** Opening DATA TO USE block **

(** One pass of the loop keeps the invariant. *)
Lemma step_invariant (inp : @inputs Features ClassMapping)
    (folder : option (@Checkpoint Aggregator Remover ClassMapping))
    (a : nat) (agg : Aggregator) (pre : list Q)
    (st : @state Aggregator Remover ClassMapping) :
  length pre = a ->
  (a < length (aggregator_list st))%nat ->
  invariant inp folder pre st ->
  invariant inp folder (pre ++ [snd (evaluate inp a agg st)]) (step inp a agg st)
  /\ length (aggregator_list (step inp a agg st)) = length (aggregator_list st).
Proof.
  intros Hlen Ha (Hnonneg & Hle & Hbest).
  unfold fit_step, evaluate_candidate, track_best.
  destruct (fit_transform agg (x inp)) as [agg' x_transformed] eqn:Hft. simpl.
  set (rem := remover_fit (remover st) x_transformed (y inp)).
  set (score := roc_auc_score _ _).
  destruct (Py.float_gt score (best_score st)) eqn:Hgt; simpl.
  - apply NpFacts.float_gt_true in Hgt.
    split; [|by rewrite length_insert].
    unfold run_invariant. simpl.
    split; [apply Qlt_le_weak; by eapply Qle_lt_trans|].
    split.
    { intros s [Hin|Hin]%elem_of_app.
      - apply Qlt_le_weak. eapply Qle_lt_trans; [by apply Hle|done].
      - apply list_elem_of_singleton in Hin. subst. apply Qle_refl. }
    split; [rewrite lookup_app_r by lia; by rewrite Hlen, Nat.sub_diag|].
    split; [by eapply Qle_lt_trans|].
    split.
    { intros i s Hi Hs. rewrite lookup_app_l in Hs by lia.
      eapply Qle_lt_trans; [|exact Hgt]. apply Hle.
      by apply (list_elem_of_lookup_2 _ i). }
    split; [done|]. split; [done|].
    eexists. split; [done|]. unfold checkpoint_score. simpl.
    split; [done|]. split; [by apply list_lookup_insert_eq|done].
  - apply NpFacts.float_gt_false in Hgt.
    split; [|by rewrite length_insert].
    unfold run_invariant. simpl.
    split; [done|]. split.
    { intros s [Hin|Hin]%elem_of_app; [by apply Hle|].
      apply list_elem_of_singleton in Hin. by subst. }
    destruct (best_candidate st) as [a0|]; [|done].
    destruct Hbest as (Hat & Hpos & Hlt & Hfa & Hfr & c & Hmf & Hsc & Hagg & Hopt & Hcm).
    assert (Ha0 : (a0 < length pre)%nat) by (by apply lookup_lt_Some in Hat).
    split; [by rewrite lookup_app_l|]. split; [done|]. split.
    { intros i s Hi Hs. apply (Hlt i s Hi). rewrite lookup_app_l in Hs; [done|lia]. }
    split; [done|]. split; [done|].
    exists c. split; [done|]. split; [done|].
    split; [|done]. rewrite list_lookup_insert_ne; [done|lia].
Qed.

** Closing DATA TO USE block **

TASK REQUIREMENTS – Beginning at the line where "split; [|done]. rewrite" appears, extract each line through the end of the data above; keep them exact and include nothing else.

THE ANSWER –
    split; [|done]. rewrite list_lookup_insert_ne; [done|lia].
Qed.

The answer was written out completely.